Este volumen nos ofrece relatos suspendidos en incógnitas, pendientes de detalles nimios, y profundamente morales
Así pues, Un corazón demasiado grande nos ofrece relatos suspendidos en in-cógnitas, pendientes de detalles nimios o sustanciales (la carne quemada que sobrevivió a un incendio, por ejemplo), y yo diría que profundamente morales (si entendemos que el moralista es quien da un paso atrás para describir su propia época al margen de las proclamas urgentes; no esperen otra cosa más fácil, aquí no hay higiene maniquea ni asideros para la buena conciencia), aunque parapetados tras una exigencia de misterio implícito. La escritura y estructura es siempre técnicamente impecable (la propia autora firma la traducción, en ocasiones acompañada por Zigor Garro y Lander Garro), con chispas de humor desasosegante. Pero si algo convierte a Rodríguez en una autora oportuna y valiosa, es la tendencia que ya hemos comentado a desarmar cualquier señal ética que tranquilice al lector ofreciéndole una lectura unívoca: no es fácil saber qué conclusiones extrae la narradora de “Hierba recién cortada” acerca de su vecina Arantza a partir de su pedazo de intimidad que acierta a entrever casualmente. Tampoco es fácil saber qué conclusiones sacamos nosotros mismos.

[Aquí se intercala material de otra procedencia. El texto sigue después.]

(* ===== verification/GoStd.v ===== *)
(** * The parts of Go's standard library the sources call on bytes and numbers

    [encoding/hex] (Encode, EncodeToString, Decode, DecodeString),
    [strconv] (ParseUint, AppendUint, Itoa, Atoi) and the operations of
    [math/big] on text and bits.  They belong to the language, so they are
    modelled here by their documented algorithms; the files that model the
    repository call them. *)

From S2P Require Import Prelude.
From Stdlib Require Import ZArith Lia.
From Stdlib Require Strings.Byte.
From Stdlib Require Import Init.Byte.
From stdpp Require Import gmap strings list.

Open Scope Z_scope.

(** ** encoding/hex *)

(** [hextable[n]], for [0 <= n < 16]. *)
Definition hextable (n : Z) : byte :=
  if n <? 10 then byte_of (48 + n) else byte_of (87 + n).

(** [hex.EncodeToString] and [hex.Encode]: two digits per byte. *)
Fixpoint hex_Encode (src : list byte) : list byte :=
  match src with
  | [] => []
  | v :: src' =>
      hextable (Z.shiftr (byte_val v) 4) :: hextable (Z.land (byte_val v) 15)
      :: hex_Encode src'
  end.

(** [fromHexChar]. *)
Definition fromHexChar (c : byte) : option Z :=
  let z := byte_val c in
  if (48 <=? z) && (z <=? 57) then Some (z - 48)
  else if (97 <=? z) && (z <=? 102) then Some (z - 97 + 10)
  else if (65 <=? z) && (z <=? 70) then Some (z - 65 + 10)
  else None.

Inductive hex_error := InvalidByteError (c : byte) | ErrLength.

(** [hex.Decode]: the bytes written before the first error, and the error.
    A trailing odd digit is reported after an invalid character. *)
Fixpoint hex_Decode (src : list byte) : list byte * option hex_error :=
  match src with
  | [] => ([], None)
  | [c] =>
      match fromHexChar c with
      | None => ([], Some (InvalidByteError c))
      | Some _ => ([], Some ErrLength)
      end
  | c1 :: c2 :: src' =>
      match fromHexChar c1 with
      | None => ([], Some (InvalidByteError c1))
      | Some a =>
          match fromHexChar c2 with
          | None => ([], Some (InvalidByteError c2))
          | Some b =>
              let '(dst, err) := hex_Decode src' in
              (byte_of (Z.lor (Z.shiftl a 4) b) :: dst, err)
          end
      end
  end.

(** ** strconv *)

Inductive num_error := ErrSyntax_ | ErrRange_.

(** The digit value of a character for [strconv.ParseUint]: digits, and
    letters of either case ([lower(c) = c | 0x20]). *)
Definition uint_digit (c : byte) : option Z :=
  let z := byte_val c in
  if (48 <=? z) && (z <=? 57) then Some (z - 48)
  else
    let l := Z.lor z 32 in
    if (97 <=? l) && (l <=? 122) then Some (l - 97 + 10) else None.

(** The loop of [ParseUint(s, base, 64)]: the syntax error of a character is
    found before the range error of the accumulated value. *)
Fixpoint ParseUint_loop (base n : Z) (s : list byte) : Z * option num_error :=
  match s with
  | [] => (n, None)
  | c :: s' =>
      match uint_digit c with
      | None => (0, Some ErrSyntax_)
      | Some d =>
          if base <=? d then (0, Some ErrSyntax_)
          else if maxUint64 / base + 1 <=? n then (maxUint64, Some ErrRange_)
          else
            let n' := u64 (n * base) in
            let n1 := u64 (n' + d) in
            if n1 <? n' then (maxUint64, Some ErrRange_)
            else ParseUint_loop base n1 s'
      end
  end.

Definition ParseUint (s : list byte) (base : Z) : Z * option num_error :=
  match s with
  | [] => (0, Some ErrSyntax_)
  | _ => ParseUint_loop base 0 s
  end.

(** The digits of [n] in [base], least significant first: [fuel] is at least
    their number ([Z.log2 n + 1] suffices for a base of two or more). *)
Fixpoint digits_le (fuel : nat) (base n : Z) : list Z :=
  match fuel with
  | O => []
  | S f => if n <? base then [n] else (n mod base) :: digits_le f base (n / base)
  end.

Definition num_digits (base n : Z) : list byte :=
  hextable <$> rev (digits_le (S (Z.to_nat (Z.log2 n))) base n).

(** [strconv.AppendUint(dst, i, base)], bases up to 16. *)
Definition AppendUint (dst : list byte) (i base : Z) : list byte :=
  dst ++ num_digits base i.

(** [strconv.Itoa], and [fmt]'s [%d]. *)
Definition Itoa (i : Z) : string :=
  if i <? 0 then "-" +:+ go_string (num_digits 10 (- i))
  else go_string (num_digits 10 i).

(** ** math/big *)

(** [x.BitLen()]. *)
Definition BitLen (x : Z) : Z := if x =? 0 then 0 else Z.log2 (Z.abs x) + 1.

(** The value of a digit string (most significant first) in [base]. *)
Fixpoint horner (base acc : Z) (ds : list Z) : Z :=
  match ds with
  | [] => acc
  | d :: ds' => horner base (acc * base + d) ds'
  end.

(** The digits of [s], if each is a digit of [base]. *)
Fixpoint base_digits (base : Z) (s : list byte) : option (list Z) :=
  match s with
  | [] => Some []
  | c :: s' =>
      match uint_digit c with
      | Some d => if d <? base then cons d <$> base_digits base s' else None
      | None => None
      end
  end.

(** [new(big.Int).SetString(s, base)] for an explicit base: an optional sign
    and one or more digits, and nothing else. *)
Definition SetString (s : list byte) (base : Z) : option Z :=
  let '(neg, ds) :=
    match s with
    | c :: s' =>
        if byte_val c =? 45 then (true, s')
        else if byte_val c =? 43 then (false, s') else (false, s)
    | [] => (false, s)
    end in
  match ds with
  | [] => None
  | _ =>
      match base_digits base ds with
      | Some l => Some (if neg : bool then - horner base 0 l else horner base 0 l)
      | None => None
      end
  end.

(** [strconv.Atoi]: the value, 0 on a syntax error, the nearest bound on a
    range error. *)
Definition Atoi (s : list byte) : Z * option num_error :=
  match SetString s 10 with
  | None => (0, Some ErrSyntax_)
  | Some z =>
      if 2 ^ 63 - 1 <? z then (2 ^ 63 - 1, Some ErrRange_)
      else if z <? - 2 ^ 63 then (- 2 ^ 63, Some ErrRange_)
      else (z, None)
  end.

(** [x.Bytes()]: the big-endian bytes of [|x|], without leading zeros. *)
Definition big_Bytes (x : Z) : list byte :=
  if x =? 0 then []
  else byte_of <$> rev (digits_le (S (Z.to_nat (Z.log2 (Z.abs x)))) 256 (Z.abs x)).

(** [new(big.Int).SetBytes(b)]. *)
Definition big_SetBytes (b : list byte) : Z := horner 256 0 (byte_val <$> b).

(** [fmt.Sprintf("%#x", x)] for a [*big.Int]: the sign comes first. *)
Definition Sprintf_x (x : Z) : list byte :=
  (if x <? 0 then [chr "-"] else []) ++ [chr "0"; chr "x"] ++ num_digits 16 (Z.abs x).

(** The word size of the platform, for [uint] and [big.Word]. *)
Inductive platform := P32 | P64.
Definition wordBits (p : platform) : Z := match p with P32 => 32 | P64 => 64 end.

(** [x.Bits()]: the little-endian words of [|x|], the last one not zero. *)
Definition Bits (p : platform) (x : Z) : list Z :=
  if x =? 0 then []
  else digits_le (S (Z.to_nat (Z.log2 (Z.abs x)))) (2 ^ wordBits p) (Z.abs x).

En la presente edición, Un corazón demasiado grande (publicado en euskera en 2017) viene acompañado por una antología de relatos fechados entre 2004 y 2012. Aparte del pequeño matiz de que seis relatos de la autora son una medida más ajustada que veinte para afrontar una lectura conjunta, volver la vista atrás en su producción es bien revelador. Tanto en forma como en temática, parece claro que ha recorrido un camino de desnudamiento u ocultamiento: algunas de sus anteriores historias tienen un punto de obviedad ingeniosa (pienso en la oficina para el suicidio o el relato que hace la cuenta atrás de la vida de una familia) que, sin estar “mal”, no es el punto fuerte de la autora; en algún caso, como “Ojos de abeja”, diría que incluso se traicionan ciertas convicciones estilísticas del conjunto; y en general, son páginas menos misteriosas que las recientes. A cambio, hay dos textos, “Carne” y “El verano de Omar”, excepcionalmente ambiguos, incómodos, no se sabe si terribles o tiernos. De nuevo: morales. No es poca subversión.